### Exercise goal:
What lines of the data hold the string "been"? Copy them all.

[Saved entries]
»»

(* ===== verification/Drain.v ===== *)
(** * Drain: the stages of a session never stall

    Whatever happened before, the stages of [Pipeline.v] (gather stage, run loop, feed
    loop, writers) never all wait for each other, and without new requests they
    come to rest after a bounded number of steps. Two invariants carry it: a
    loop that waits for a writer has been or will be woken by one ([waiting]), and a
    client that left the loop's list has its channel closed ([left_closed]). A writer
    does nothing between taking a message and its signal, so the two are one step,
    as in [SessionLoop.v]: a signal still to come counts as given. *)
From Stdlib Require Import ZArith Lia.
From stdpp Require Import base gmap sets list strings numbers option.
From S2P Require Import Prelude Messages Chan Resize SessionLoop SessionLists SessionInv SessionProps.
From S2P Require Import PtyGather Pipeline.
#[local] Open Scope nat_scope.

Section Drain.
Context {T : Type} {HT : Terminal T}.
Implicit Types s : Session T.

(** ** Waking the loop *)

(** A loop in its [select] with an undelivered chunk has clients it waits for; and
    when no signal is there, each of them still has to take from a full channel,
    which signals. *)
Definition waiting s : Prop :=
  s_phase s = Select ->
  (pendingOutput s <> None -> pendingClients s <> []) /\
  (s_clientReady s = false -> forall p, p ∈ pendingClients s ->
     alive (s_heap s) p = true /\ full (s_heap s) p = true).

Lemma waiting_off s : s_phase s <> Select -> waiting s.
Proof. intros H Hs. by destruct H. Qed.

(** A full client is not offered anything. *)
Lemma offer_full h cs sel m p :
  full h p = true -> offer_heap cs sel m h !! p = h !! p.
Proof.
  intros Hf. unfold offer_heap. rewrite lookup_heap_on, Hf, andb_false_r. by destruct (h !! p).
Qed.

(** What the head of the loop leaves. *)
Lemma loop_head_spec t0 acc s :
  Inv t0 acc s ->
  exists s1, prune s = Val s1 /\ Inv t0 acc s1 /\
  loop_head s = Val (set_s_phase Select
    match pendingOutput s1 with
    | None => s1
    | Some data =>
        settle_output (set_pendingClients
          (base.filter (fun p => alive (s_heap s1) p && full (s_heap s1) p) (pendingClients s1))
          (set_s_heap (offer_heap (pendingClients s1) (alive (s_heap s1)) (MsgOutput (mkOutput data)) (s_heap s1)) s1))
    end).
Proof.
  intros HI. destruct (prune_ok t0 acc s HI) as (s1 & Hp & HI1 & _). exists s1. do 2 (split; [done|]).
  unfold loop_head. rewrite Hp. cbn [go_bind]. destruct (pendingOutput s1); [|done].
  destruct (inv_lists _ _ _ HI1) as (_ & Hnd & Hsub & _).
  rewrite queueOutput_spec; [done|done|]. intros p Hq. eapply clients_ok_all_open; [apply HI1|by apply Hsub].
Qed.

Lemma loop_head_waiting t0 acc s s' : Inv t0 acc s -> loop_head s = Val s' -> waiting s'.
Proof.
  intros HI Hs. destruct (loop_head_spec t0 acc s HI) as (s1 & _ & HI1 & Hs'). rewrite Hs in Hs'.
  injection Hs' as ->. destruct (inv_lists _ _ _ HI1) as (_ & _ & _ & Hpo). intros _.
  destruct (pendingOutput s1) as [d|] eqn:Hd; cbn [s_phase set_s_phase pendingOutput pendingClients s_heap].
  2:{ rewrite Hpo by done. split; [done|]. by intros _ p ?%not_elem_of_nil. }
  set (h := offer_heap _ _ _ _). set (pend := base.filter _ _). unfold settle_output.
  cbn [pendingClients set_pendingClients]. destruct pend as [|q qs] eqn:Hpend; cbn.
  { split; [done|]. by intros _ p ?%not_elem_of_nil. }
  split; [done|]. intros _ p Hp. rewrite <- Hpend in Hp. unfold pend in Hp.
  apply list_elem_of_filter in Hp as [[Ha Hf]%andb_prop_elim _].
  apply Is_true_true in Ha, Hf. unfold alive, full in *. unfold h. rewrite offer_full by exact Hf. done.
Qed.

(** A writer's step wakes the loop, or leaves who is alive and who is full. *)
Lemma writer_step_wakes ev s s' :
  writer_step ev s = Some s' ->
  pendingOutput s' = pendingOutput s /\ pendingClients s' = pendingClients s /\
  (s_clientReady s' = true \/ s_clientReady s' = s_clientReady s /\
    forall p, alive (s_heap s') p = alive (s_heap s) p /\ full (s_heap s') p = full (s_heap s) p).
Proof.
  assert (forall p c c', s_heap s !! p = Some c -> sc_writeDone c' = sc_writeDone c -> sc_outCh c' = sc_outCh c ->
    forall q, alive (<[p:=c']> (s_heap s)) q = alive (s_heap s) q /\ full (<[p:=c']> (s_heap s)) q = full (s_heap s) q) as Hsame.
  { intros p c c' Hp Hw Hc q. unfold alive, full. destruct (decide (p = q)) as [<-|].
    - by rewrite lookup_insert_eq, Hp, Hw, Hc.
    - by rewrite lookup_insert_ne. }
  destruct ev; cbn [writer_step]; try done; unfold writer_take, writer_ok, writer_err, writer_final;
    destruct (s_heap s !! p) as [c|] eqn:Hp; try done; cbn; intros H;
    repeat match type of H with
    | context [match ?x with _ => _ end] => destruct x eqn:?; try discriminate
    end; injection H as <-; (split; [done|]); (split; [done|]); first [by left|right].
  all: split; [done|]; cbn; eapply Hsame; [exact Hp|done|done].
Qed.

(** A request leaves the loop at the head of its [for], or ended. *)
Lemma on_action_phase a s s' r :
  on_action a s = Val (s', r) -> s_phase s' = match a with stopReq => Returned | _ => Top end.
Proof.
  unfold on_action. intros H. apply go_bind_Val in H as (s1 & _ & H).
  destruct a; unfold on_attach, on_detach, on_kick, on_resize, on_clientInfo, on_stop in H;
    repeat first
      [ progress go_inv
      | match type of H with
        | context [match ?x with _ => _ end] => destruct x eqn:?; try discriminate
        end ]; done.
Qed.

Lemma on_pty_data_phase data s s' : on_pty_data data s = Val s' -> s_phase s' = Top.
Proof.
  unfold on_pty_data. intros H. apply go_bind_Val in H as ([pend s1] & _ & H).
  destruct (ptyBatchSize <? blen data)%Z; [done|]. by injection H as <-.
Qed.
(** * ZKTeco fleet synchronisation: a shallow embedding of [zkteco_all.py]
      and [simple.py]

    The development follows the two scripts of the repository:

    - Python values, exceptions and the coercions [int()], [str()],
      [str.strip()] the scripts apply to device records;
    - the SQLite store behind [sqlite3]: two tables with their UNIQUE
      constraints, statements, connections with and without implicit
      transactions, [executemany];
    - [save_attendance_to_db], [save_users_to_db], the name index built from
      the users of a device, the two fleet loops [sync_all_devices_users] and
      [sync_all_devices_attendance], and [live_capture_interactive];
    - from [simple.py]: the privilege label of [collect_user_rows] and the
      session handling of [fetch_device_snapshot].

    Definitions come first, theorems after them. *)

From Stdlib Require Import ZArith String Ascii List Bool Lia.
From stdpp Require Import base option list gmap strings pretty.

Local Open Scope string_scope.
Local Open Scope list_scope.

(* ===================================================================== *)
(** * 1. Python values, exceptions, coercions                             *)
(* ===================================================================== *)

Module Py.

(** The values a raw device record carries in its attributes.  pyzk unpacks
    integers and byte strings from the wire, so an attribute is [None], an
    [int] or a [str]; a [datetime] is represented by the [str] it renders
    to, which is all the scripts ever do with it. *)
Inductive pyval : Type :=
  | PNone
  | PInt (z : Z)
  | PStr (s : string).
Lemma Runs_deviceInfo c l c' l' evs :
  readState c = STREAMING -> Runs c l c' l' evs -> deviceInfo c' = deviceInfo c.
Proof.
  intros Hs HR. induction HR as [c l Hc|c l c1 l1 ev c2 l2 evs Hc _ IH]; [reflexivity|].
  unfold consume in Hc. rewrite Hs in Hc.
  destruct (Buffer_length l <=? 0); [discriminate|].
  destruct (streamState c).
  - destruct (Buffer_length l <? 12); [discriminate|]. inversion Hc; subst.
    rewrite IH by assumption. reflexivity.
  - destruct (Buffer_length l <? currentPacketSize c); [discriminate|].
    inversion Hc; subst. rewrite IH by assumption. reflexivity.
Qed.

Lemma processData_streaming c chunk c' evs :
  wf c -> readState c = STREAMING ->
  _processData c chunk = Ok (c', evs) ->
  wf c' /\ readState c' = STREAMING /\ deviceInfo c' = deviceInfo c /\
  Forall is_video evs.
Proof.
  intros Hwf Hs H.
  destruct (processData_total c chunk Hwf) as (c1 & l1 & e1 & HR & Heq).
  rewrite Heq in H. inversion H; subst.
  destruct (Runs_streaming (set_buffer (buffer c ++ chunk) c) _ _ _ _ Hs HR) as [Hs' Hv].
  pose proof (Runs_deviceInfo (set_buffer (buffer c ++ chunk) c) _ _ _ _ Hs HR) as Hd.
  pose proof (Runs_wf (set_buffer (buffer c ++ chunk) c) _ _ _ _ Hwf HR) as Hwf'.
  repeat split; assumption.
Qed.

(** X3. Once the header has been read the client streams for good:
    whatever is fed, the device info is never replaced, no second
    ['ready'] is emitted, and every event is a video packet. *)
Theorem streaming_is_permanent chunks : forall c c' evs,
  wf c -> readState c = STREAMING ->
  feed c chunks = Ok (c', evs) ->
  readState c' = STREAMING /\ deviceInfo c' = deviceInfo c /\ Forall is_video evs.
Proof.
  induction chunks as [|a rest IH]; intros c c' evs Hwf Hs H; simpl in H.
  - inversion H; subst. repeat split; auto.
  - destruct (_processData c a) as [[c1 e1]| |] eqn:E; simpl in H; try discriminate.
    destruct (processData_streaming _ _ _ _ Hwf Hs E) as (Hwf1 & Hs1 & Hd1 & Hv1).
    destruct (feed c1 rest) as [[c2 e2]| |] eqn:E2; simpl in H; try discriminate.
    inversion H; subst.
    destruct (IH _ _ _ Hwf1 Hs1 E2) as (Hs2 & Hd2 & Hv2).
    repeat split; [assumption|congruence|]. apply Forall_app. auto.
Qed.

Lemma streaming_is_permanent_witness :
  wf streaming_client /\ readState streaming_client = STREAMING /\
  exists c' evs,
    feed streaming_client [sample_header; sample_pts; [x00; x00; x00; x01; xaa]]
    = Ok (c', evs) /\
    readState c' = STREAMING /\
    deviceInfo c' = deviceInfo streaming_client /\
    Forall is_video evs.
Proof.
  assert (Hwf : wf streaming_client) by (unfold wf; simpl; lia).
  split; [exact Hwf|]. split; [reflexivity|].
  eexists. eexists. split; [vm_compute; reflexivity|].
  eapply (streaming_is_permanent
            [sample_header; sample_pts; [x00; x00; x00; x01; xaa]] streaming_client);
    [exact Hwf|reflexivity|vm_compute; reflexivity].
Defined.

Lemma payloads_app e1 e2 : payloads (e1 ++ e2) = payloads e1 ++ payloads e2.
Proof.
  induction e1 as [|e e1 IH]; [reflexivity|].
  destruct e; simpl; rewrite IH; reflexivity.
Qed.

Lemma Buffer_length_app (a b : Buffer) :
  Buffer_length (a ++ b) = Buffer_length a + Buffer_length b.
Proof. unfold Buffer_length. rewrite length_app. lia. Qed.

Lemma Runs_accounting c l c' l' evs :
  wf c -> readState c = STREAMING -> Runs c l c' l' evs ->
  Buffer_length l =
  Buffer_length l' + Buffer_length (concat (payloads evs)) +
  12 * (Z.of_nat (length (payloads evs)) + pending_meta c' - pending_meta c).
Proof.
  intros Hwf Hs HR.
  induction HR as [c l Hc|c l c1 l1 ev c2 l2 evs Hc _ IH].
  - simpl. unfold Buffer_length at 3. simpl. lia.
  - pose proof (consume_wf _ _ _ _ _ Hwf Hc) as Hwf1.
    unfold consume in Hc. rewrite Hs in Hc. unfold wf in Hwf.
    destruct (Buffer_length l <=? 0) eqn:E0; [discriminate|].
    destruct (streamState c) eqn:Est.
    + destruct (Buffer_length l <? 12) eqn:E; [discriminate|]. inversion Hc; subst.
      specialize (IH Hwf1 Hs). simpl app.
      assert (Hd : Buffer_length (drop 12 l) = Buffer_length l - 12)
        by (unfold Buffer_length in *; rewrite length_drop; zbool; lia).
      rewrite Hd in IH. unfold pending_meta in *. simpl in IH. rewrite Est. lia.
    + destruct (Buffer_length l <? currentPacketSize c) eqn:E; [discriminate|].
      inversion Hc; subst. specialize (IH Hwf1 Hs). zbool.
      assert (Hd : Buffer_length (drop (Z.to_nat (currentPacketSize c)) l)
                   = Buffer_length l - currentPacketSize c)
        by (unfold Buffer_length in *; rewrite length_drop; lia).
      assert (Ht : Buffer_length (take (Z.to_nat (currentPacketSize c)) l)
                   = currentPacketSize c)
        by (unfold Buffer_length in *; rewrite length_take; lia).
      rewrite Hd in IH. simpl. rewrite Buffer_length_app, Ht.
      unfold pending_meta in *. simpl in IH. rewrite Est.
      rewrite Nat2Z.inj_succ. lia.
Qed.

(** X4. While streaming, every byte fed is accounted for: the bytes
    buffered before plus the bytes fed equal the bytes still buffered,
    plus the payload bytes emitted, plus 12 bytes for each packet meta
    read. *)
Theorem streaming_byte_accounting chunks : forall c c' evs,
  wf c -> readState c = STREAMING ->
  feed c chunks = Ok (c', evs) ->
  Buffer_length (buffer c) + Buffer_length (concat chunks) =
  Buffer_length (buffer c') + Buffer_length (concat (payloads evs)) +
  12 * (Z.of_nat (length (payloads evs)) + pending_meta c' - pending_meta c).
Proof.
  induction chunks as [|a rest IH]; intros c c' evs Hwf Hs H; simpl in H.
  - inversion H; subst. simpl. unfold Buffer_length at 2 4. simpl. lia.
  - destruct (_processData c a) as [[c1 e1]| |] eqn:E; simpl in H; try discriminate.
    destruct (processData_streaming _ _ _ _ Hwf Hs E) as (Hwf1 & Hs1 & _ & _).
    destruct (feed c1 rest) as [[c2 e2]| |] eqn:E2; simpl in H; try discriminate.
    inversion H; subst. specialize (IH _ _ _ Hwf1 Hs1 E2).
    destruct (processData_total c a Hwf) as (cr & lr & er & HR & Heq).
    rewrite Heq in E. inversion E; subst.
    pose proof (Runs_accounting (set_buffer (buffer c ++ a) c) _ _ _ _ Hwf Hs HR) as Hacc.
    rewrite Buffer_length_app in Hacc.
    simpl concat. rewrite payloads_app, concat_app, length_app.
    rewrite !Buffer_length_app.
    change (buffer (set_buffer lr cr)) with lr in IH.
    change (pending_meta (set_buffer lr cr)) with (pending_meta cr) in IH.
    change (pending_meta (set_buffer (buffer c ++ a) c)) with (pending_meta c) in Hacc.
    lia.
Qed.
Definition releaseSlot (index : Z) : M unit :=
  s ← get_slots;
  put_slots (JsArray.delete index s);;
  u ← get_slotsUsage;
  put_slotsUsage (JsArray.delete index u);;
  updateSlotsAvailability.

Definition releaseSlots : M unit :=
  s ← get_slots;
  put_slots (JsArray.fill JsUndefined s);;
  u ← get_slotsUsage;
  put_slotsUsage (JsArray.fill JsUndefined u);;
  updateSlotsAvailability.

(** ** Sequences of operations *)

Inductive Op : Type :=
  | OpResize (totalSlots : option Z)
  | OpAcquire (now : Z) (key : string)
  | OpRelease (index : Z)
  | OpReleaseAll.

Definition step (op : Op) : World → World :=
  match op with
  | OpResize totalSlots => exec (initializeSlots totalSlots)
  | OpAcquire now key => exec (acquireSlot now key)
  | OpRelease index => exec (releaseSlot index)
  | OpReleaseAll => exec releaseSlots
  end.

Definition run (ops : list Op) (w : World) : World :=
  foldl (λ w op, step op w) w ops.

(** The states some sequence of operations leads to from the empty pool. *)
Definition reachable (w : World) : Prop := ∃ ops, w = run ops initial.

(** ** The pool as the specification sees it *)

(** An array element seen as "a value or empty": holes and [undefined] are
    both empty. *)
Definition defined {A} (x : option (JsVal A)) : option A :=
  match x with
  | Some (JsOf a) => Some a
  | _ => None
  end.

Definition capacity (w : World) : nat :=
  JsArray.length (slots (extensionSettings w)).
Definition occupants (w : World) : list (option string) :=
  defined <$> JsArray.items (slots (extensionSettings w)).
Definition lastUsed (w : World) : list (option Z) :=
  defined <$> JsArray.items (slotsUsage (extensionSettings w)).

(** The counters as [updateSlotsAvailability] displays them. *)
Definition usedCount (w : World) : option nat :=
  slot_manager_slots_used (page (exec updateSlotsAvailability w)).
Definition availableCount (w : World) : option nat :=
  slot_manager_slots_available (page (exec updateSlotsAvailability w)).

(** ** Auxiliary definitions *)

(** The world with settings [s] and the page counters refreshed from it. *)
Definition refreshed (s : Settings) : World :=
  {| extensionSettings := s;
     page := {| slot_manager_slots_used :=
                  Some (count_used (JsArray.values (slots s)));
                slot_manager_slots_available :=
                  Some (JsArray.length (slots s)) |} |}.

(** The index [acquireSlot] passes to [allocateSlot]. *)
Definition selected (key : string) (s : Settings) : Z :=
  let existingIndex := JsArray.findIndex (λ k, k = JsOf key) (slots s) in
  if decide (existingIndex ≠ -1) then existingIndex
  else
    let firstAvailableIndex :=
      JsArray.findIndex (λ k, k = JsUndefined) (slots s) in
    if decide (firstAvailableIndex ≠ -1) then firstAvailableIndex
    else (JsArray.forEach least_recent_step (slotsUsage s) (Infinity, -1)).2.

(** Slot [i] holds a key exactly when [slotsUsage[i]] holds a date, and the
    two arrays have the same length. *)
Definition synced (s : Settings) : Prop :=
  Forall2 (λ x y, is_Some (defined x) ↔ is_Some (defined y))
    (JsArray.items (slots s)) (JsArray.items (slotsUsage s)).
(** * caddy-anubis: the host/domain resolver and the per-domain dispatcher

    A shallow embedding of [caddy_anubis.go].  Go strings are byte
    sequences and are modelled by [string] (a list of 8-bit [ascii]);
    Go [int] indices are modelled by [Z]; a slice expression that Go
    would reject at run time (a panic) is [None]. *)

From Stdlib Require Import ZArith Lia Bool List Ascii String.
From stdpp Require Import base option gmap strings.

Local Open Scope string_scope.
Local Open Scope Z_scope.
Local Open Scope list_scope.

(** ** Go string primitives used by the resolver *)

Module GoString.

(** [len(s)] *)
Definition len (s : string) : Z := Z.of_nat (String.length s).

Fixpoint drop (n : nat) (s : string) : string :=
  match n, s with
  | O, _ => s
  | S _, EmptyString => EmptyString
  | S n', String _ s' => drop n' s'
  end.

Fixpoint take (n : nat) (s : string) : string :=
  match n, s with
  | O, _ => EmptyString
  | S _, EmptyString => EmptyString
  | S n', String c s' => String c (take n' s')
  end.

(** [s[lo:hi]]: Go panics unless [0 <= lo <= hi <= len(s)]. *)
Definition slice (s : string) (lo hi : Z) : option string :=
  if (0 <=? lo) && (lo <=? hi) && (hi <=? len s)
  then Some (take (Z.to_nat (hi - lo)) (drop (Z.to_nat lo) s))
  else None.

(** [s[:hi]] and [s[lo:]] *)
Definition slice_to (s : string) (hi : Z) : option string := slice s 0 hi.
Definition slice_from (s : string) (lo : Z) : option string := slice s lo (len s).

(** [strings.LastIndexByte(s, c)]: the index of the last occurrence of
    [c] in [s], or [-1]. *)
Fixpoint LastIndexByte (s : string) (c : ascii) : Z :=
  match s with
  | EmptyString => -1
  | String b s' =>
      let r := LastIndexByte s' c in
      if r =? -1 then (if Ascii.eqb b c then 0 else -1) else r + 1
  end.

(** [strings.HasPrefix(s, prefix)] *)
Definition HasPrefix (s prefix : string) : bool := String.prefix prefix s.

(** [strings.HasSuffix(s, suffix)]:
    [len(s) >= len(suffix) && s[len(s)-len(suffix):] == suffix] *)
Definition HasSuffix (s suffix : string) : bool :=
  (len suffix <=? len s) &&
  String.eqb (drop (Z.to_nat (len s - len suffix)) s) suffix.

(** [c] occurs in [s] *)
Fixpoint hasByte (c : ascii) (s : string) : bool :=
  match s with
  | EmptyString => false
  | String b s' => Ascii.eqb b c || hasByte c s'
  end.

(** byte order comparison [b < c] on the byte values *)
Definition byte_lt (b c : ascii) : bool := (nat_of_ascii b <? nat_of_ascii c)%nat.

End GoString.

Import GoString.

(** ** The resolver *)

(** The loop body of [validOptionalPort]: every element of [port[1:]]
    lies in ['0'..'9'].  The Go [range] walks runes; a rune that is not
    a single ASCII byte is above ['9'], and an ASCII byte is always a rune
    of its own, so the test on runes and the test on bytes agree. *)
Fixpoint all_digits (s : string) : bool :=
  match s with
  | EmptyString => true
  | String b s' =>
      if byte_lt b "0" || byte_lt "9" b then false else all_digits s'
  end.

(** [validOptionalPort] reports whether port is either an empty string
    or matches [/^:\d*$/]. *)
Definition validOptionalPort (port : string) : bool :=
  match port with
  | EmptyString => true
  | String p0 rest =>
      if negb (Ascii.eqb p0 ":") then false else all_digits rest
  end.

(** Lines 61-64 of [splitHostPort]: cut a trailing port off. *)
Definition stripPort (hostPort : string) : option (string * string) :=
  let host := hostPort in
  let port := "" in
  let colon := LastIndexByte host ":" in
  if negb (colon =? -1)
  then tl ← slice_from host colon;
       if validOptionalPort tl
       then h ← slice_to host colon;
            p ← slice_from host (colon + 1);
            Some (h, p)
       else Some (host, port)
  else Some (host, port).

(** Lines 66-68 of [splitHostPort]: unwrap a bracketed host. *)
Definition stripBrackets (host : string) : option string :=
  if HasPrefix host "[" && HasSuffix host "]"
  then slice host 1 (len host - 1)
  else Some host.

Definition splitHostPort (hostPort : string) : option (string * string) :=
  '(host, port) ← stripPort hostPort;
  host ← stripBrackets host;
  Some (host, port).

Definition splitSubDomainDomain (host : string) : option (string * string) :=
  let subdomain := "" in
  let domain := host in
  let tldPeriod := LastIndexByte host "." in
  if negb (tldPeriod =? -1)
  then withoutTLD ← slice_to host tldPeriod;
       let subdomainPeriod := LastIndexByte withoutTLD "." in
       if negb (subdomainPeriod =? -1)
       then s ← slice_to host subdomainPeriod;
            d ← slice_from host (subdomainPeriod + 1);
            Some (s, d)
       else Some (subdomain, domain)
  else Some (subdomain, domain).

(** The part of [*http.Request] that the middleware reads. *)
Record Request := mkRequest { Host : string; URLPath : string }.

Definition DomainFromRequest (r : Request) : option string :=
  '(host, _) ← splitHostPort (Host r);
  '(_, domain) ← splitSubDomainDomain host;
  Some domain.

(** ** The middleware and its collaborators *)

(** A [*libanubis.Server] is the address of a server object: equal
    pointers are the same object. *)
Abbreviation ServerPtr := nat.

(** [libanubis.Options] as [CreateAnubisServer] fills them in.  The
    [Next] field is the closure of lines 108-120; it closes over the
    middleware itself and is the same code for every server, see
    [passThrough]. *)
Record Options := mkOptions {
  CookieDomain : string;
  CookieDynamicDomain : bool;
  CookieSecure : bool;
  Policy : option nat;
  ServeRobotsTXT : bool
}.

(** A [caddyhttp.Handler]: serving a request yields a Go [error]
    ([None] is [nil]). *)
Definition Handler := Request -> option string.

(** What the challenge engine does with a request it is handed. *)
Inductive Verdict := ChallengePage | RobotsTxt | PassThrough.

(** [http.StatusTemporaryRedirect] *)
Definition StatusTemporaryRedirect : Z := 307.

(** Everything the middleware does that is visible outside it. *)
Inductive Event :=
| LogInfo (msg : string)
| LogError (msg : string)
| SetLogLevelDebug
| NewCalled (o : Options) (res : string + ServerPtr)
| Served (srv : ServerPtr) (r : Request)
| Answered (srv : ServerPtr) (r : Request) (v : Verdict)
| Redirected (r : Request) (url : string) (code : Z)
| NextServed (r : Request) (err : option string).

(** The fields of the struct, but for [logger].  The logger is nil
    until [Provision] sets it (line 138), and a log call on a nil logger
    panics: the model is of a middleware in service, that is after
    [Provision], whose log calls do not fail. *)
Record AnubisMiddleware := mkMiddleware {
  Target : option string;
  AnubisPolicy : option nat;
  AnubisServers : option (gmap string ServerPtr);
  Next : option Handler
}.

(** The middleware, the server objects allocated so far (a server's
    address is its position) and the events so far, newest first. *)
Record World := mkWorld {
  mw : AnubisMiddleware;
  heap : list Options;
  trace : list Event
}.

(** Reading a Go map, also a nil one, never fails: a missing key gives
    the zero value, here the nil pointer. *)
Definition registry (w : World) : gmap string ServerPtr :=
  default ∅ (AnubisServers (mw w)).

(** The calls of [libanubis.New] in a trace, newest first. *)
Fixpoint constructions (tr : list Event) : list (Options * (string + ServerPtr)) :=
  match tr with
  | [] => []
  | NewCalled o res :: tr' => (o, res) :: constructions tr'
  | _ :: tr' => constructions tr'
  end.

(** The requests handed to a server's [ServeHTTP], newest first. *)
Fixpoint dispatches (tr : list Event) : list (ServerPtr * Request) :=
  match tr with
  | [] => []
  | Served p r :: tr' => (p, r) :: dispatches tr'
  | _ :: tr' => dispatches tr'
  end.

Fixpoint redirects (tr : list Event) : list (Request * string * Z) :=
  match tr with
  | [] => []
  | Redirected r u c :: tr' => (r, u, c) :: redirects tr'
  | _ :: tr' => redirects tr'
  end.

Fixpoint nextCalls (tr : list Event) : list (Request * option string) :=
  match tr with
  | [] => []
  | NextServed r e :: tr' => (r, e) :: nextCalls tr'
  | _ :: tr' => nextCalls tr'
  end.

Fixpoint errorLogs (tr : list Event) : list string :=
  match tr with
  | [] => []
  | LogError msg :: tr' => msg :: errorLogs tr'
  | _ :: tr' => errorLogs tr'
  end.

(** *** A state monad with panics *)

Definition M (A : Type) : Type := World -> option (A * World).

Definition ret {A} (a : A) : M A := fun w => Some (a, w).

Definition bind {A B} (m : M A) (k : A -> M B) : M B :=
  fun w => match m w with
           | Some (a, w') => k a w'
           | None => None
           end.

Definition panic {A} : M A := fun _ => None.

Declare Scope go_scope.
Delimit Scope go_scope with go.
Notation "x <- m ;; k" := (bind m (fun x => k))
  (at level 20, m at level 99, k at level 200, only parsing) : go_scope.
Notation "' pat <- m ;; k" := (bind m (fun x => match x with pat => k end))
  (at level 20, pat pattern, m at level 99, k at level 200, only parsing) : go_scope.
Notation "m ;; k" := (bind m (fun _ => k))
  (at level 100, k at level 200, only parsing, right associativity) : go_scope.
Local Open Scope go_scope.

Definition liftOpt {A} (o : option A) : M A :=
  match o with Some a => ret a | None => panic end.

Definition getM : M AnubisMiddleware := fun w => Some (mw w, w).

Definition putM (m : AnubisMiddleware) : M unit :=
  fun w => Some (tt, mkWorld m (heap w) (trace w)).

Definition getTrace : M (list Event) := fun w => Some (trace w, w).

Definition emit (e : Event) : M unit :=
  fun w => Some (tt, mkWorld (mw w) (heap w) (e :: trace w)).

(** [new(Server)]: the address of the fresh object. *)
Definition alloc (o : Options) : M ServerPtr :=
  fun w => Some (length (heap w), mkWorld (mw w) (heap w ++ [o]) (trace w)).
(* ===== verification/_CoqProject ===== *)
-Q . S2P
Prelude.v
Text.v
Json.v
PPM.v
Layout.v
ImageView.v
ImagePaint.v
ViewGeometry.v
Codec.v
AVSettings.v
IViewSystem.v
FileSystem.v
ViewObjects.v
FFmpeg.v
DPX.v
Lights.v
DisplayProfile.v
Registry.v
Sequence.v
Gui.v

««

### Result of the task:
    loop that waits for a writer has been or will be woken by one ([waiting]), and a
(** X3. Once the header has been read the client streams for good:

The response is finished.